Urban regeneration of the Tractorul Braşov site

Flavus Limited was a company formed to acquire the entire asset base (plant, buildings, land, industrial equipment, brand and intellectual property) of Uzina Tractorul Braşov (UTB, also known as Tractorul), one of Romania’s largest and most important factories in communist times. Located in Braşov, one of Romania’s biggest and most dynamic cities, Tractorul once employed 20,000 workers and produced 100,000 tractors/year that were sold across the globe. It was the pride of communist Romania.

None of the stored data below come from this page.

(* ===== verification/AllocTrack.v ===== *)
(** * AllocTrack.v: the counting allocator ([src/alloc_track.rs])

    The four static atomics and the operations on them.  Each operation of the
    allocator is one step: the flag is read and the counters are bumped; the
    system allocator it delegates to is not part of the model.  Counters are
    64-bit and wrap. *)

From S2P Require Import Prelude.

Record AllocStats : Type := mkStats {
  as_alloc_count : Z;
  as_dealloc_count : Z;
  as_alloc_bytes : Z
}.

Record Tracker : Type := mkTracker {
  t_tracking : bool;
  t_stats : AllocStats
}.

Definition tracker_init : Tracker := mkTracker false (mkStats 0 0 0).

(** [TrackingAllocator::alloc] and [dealloc]. *)
Definition tr_alloc (t : Tracker) (size : Z) : Tracker :=
  if t_tracking t then
    let s := t_stats t in
    mkTracker true (mkStats (u64_add (as_alloc_count s) 1) (as_dealloc_count s) (u64_add (as_alloc_bytes s) size))
  else t.
Definition tr_dealloc (t : Tracker) : Tracker :=
  if t_tracking t then
    let s := t_stats t in
    mkTracker true (mkStats (as_alloc_count s) (u64_add (as_dealloc_count s) 1) (as_alloc_bytes s))
  else t.

Definition start_tracking (t : Tracker) : Tracker := mkTracker true (mkStats 0 0 0).
Definition stop_tracking (t : Tracker) : Tracker * AllocStats :=
  (mkTracker false (t_stats t), t_stats t).

(** What the program does with memory. *)
Inductive MemOp : Type :=
| MAlloc (size : Z)
| MDealloc.

Definition mem_step (t : Tracker) (op : MemOp) : Tracker :=
  match op with MAlloc size => tr_alloc t size | MDealloc => tr_dealloc t end.

Definition mem_run (t : Tracker) (ops : list MemOp) : Tracker := foldl mem_step t ops.

(** The counts of a list of operations. *)
Definition alloc_size (op : MemOp) : option Z := match op with MAlloc s => Some s | MDealloc => None end.
Definition allocs (ops : list MemOp) : Z := Z.of_nat (length (omap alloc_size ops)).
Definition deallocs (ops : list MemOp) : Z := Z.of_nat (length ops) - allocs ops.
Definition alloc_bytes (ops : list MemOp) : Z := foldr Z.add 0 (omap alloc_size ops).

Lemma mem_run_tracking s ops :
  mem_run (mkTracker true (mkStats (wrap 64 (as_alloc_count s)) (wrap 64 (as_dealloc_count s)) (wrap 64 (as_alloc_bytes s)))) ops =
  mkTracker true (mkStats (wrap 64 (as_alloc_count s + allocs ops)) (wrap 64 (as_dealloc_count s + deallocs ops))
                          (wrap 64 (as_alloc_bytes s + alloc_bytes ops))).
Proof.
  revert s. induction ops as [|op ops IH]; intros [a d b]; cbn [as_alloc_count as_dealloc_count as_alloc_bytes].
  - unfold deallocs, allocs, alloc_bytes. simpl. by rewrite !Z.add_0_r.
  - unfold mem_run. cbn [foldl]. destruct op as [size|]; cbn [mem_step tr_alloc tr_dealloc t_tracking t_stats
      as_alloc_count as_dealloc_count as_alloc_bytes]; unfold u64_add; rewrite !wrap_add_l.
    + specialize (IH (mkStats (a + 1) d (b + size))). unfold mem_run in IH.
      cbn [as_alloc_count as_dealloc_count as_alloc_bytes] in IH. rewrite IH.
      unfold deallocs, allocs, alloc_bytes. cbn [omap list_omap alloc_size length foldr]. do 2 f_equal; f_equal; lia.
    + specialize (IH (mkStats a (d + 1) b)). unfold mem_run in IH.
      cbn [as_alloc_count as_dealloc_count as_alloc_bytes] in IH. rewrite IH.
      unfold deallocs, allocs, alloc_bytes. cbn [omap list_omap alloc_size length foldr]. do 2 f_equal; f_equal; lia.
Qed.

(** Outside the tracked region nothing is counted. *)
Lemma mem_run_idle s ops : mem_run (mkTracker false s) ops = mkTracker false s.
Proof. induction ops as [|[size|] ops IH]; [done|..]; exact IH. Qed.

(** The statistics are exact: whatever happened before and after, tracking
    counts exactly the allocations, the deallocations and the bytes of the
    operations between [start_tracking] and [stop_tracking], modulo 2^64. *)
Theorem tracking_counts before ops after :
  let '(t, stats) := stop_tracking (mem_run (start_tracking (mem_run tracker_init before)) ops) in
  stats = mkStats (wrap 64 (allocs ops)) (wrap 64 (deallocs ops)) (wrap 64 (alloc_bytes ops)) /\
  t_stats (mem_run t after) = stats.
Proof.
  unfold start_tracking, stop_tracking.
  pose proof (mem_run_tracking (mkStats 0 0 0) ops) as H.
  cbn [as_alloc_count as_dealloc_count as_alloc_bytes Z.add] in H. change (wrap 64 0) with 0 in H.
  rewrite H. cbn [t_stats]. split; [done|]. by rewrite mem_run_idle.
Qed.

In 2007, after years of heavy losses due to an inefficient business model, the Romanian government who owned Tractorul finally decided to put it into liquidation and sell the company’s assets in a public auction. Flavus, managed by Centerra, won the public auction and acquired the assets for €70m. This was major news in Romania as this public auction was one of the largest privatisations in the country and Tractorul was a symbol of the communist times.

The main attraction for Centerra was the location of the industrial site, in close proximity of the city centre but disconnected from it, with difficult road access. The massive 120 ha (300 acre) industrial estate was filled with giant, dilapidated industrial halls, numerous buildings and industrial machinery and installations. It took a lot of imagination to see what this sprawling, deserted site could become – see pictures below. Centerra's vision was to convert this site into a new, clean, modern and diversified urban centre, with retail, office, residential, education and recreation spaces.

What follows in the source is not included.